Di pasar energi, harga minyak menunjukkan kestabilan pada hari Rabu, menyusul kenaikan di sesi sebelumnya. Lonjakan awal dipicu oleh pengumuman stimulus ekonomi China yang paling signifikan sejak pandemi COVID-19, yang mencakup penurunan suku bunga dan pengeluaran pemerintah.
Namun, antusiasme awal telah memudar, dengan para analis menyarankan bahwa lebih banyak langkah fiskal diperlukan untuk meningkatkan kepercayaan di China, importir minyak mentah terbesar di dunia.
Meskipun dampak stimulus RRT terhadap harga minyak berkurang, dukungan untuk pasar datang dari penurunan persediaan minyak mentah dan bahan bakar AS yang dilaporkan. Minyak mentah berjangka Brent mengalami kenaikan marjinal sebesar 3 sen, mencapai $75,20 per barel, sementara minyak mentah West Texas Intermediate AS mengalami penurunan tipis sebesar 2 sen, dan menetap di $71,58 per barel.
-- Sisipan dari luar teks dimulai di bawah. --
(** * Mapping assistant: mapping store, command parser, similarity scorer
      and instruction processor

    A shallow embedding of

    - [lib/mapping-store]        (zustand store: mappings and conflicts),
    - [lib/mapping-commands]     (MappingCommandParser),
    - the sample-mapping generator (calculateFieldSimilarity,
      levenshteinDistance),
    - [lib/ai-mapping-processor] (AIMappingProcessor),

    followed by the properties established about them.

    Modelling conventions.

    - A JavaScript string is a [string]: a sequence of code units in the
      Latin-1 range (0..255).  [toLowerCase], [trim] and the regular
      expression class [\s] are given for that range.  The message literals
      of the processor that contain symbols outside Latin-1 are kept as the
      bytes of the source file.
    - A JavaScript number is an exact rational ([Q]); the constants the code
      compares against (0.5, 0.6, 0.9, 1) are exact, rounding of IEEE doubles
      is not modelled.
    - [new Date().toISOString()], [Date.now()] and [Math.random()] read an
      oracle indexed by a tick counter that every read advances.
    - A JavaScript [Map] is an association list in insertion order. *)

From Stdlib Require Import Bool Arith List Lia PeanoNat.
From Stdlib Require Import Ascii String.
From Stdlib Require Import ZArith QArith Qround Qminmax Lqa.
Import ListNotations.

Set Implicit Arguments.
Close Scope Q_scope.
Local Open Scope string_scope.
Local Open Scope list_scope.
Local Open Scope nat_scope.

(* ================================================================== *)
(** ** Characters and strings *)
(* ================================================================== *)

Module Str.

(** Code of a character. *)
Definition code (c : ascii) : nat := nat_of_ascii c.

(** [String.prototype.toLowerCase] on one Latin-1 code unit: A-Z and the
    accented capitals 192..222 (except the multiplication sign 215) move up
    by 32. *)
Definition lower_char (c : ascii) : ascii :=
  let n := code c in
  if ((65 <=? n) && (n <=? 90)) ||
     ((192 <=? n) && (n <=? 222) && negb (n =? 215))
  then ascii_of_nat (n + 32) else c.

Fixpoint toLowerCase (s : string) : string :=
  match s with
  | EmptyString => EmptyString
  | String c s' => String (lower_char c) (toLowerCase s')
  end.

(** White space of [\s] and of [trim]: TAB, LF, VT, FF, CR, space, NBSP. *)
Definition is_space (c : ascii) : bool :=
  let n := code c in
  ((9 <=? n) && (n <=? 13)) || (n =? 32) || (n =? 160).

Fixpoint trimStart (s : string) : string :=
  match s with
  | EmptyString => EmptyString
  | String c s' => if is_space c then trimStart s' else s
  end.

Fixpoint trimEnd (s : string) : string :=
  match s with
  | EmptyString => EmptyString
  | String c s' =>
      match trimEnd s' with
      | EmptyString => if is_space c then EmptyString else String c EmptyString
      | t => String c t
      end
  end.

Definition trim (s : string) : string := trimEnd (trimStart s).

(** [s.startsWith(p)] returning the rest of [s]. *)
Fixpoint strip_prefix (p s : string) : option string :=
  match p, s with
  | EmptyString, _ => Some s
  | String a p', String b s' =>
      if Ascii.eqb a b then strip_prefix p' s' else None
  | String _ _, EmptyString => None
  end.

Definition startsWith (p s : string) : bool :=
  match strip_prefix p s with Some _ => true | None => false end.

(** [s.includes(p)]: [p] occurs in [s] as a contiguous substring. *)
Fixpoint includes (s p : string) : bool :=
  startsWith p s ||
  match s with
  | EmptyString => false
  | String _ s' => includes s' p
  end.

(** [s.replace(/[_-]/g, empty)]: underscores and hyphens are dropped. *)
Fixpoint strip_separators (s : string) : string :=
  match s with
  | EmptyString => EmptyString
  | String c s' =>
      if Ascii.eqb c "_" || Ascii.eqb c "-" then strip_separators s'
      else String c (strip_separators s')
  end.

(** [xs.join(sep)]. *)
Fixpoint join (sep : string) (xs : list string) : string :=
  match xs with
  | [] => EmptyString
  | [x] => x
  | x :: rest => x ++ sep ++ join sep rest
  end.

(** The double quote, for template literals that embed one. *)
Definition dq : string := String "034" EmptyString.

(** Decimal printing of a natural number (template literal of an integer). *)
Definition digit_char (d : nat) : ascii := ascii_of_nat (48 + d).

Fixpoint nat_digits (fuel n : nat) (acc : string) : string :=
  match fuel with
  | O => acc
  | S fuel' =>
      let acc' := String (digit_char (n mod 10)) acc in
      if n / 10 =? 0 then acc' else nat_digits fuel' (n / 10) acc'
  end.

Definition string_of_nat (n : nat) : string := nat_digits (S n) n EmptyString.

Definition string_of_Z (z : Z) : string :=
  match z with
  | Zneg p => "-" ++ string_of_nat (Pos.to_nat p)
  | _ => string_of_nat (Z.to_nat z)
  end.

End Str.

(* ================================================================== *)
(** ** Similarity scorer (sample-mapping generator) *)
(* ================================================================== *)

Module Similarity.

(** One row of the dynamic-programming matrix of [levenshteinDistance]:
    [prev] is [matrix[j-1][i-1 ..]], [left] is [matrix[j][i-1]], [c2] is
    [str2[j-1]]; the result is [matrix[j][i ..]]. *)
Fixpoint lev_row (c2 : ascii) (str1 : string) (prev : list nat) (left : nat)
  : list nat :=
  match str1, prev with
  | String c1 rest, diag :: ((up :: _) as prev') =>
      let indicator := if Ascii.eqb c1 c2 then 0 else 1 in
      let v := Nat.min (Nat.min (left + 1) (up + 1)) (diag + indicator) in
      v :: lev_row c2 rest prev' v
  | _, _ => []
  end.

(** Rows [1 .. str2.length]; row [j] starts with [matrix[j][0] = j]. *)
Fixpoint lev_rows (str2 str1 : string) (j : nat) (prev : list nat) : list nat :=
  match str2 with
  | EmptyString => prev
  | String c2 rest =>
      lev_rows rest str1 (S j) (S j :: lev_row c2 str1 prev (S j))
  end.

(** [matrix[str2.length][str1.length]]; row 0 is [0, 1, .., str1.length]. *)
Definition levenshteinDistance (str1 str2 : string) : nat :=
  last (lev_rows str2 str1 0 (seq 0 (S (String.length str1)))) 0.

Definition normalize (field : string) : string :=
  Str.strip_separators (Str.toLowerCase field).

Definition commonWords : list string :=
  ["id"; "name"; "email"; "phone"; "address"; "date"; "time"; "user";
   "customer"; "order"].

Definition shares_common_word (f1 f2 : string) : bool :=
  existsb (fun word => Str.includes f1 word && Str.includes f2 word) commonWords.

Definition Qnat (n : nat) : Q := inject_Z (Z.of_nat n).

(** [calculateFieldSimilarity] of the sample-mapping generator. *)
Definition calculateFieldSimilarity (field1 field2 : string) : Q :=
  let f1 := normalize field1 in
  let f2 := normalize field2 in
  if String.eqb f1 f2 then 1%Q
  else if Str.includes f1 f2 || Str.includes f2 f1 then (8 # 10)%Q
  else if shares_common_word f1 f2 then (6 # 10)%Q
  else
    let distance := levenshteinDistance f1 f2 in
    let maxLength := Nat.max (String.length f1) (String.length f2) in
    Qmax 0%Q (1 - Qnat distance / Qnat maxLength)%Q.

End Similarity.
Sumber-sumber pasar yang mengutip American Petroleum Institute mengindikasikan penurunan yang signifikan pada stok minyak AS sebesar 4,34 juta barel pada minggu lalu. Selain itu, persediaan bensin turun 3,44 juta barel, dan stok distilat turun 1,12 juta barel.
Pengurangan persediaan ini telah memberikan daya dorong ke pasar, yang secara umum telah meningkat sejak mencapai titik terendah yang belum pernah terlihat sejak 2021 pada 10 September.
Ketegangan di Timur Tengah juga berperan dalam mendukung harga minyak mentah. Konflik yang meningkat antara Hizbullah yang didukung Iran di Lebanon dan Israel telah meningkatkan kekhawatiran akan potensi perang yang lebih luas di wilayah penghasil minyak yang penting.
Pertukaran roket lintas batas telah meningkatkan kekhawatiran, dengan Hizbullah mengkonfirmasi kematian komandan senior Ibrahim Qubaisi karena serangan udara Israel di ibukota Lebanon. Israel telah mengidentifikasi Qubaisi sebagai kepala pasukan rudal dan roket Hizbullah.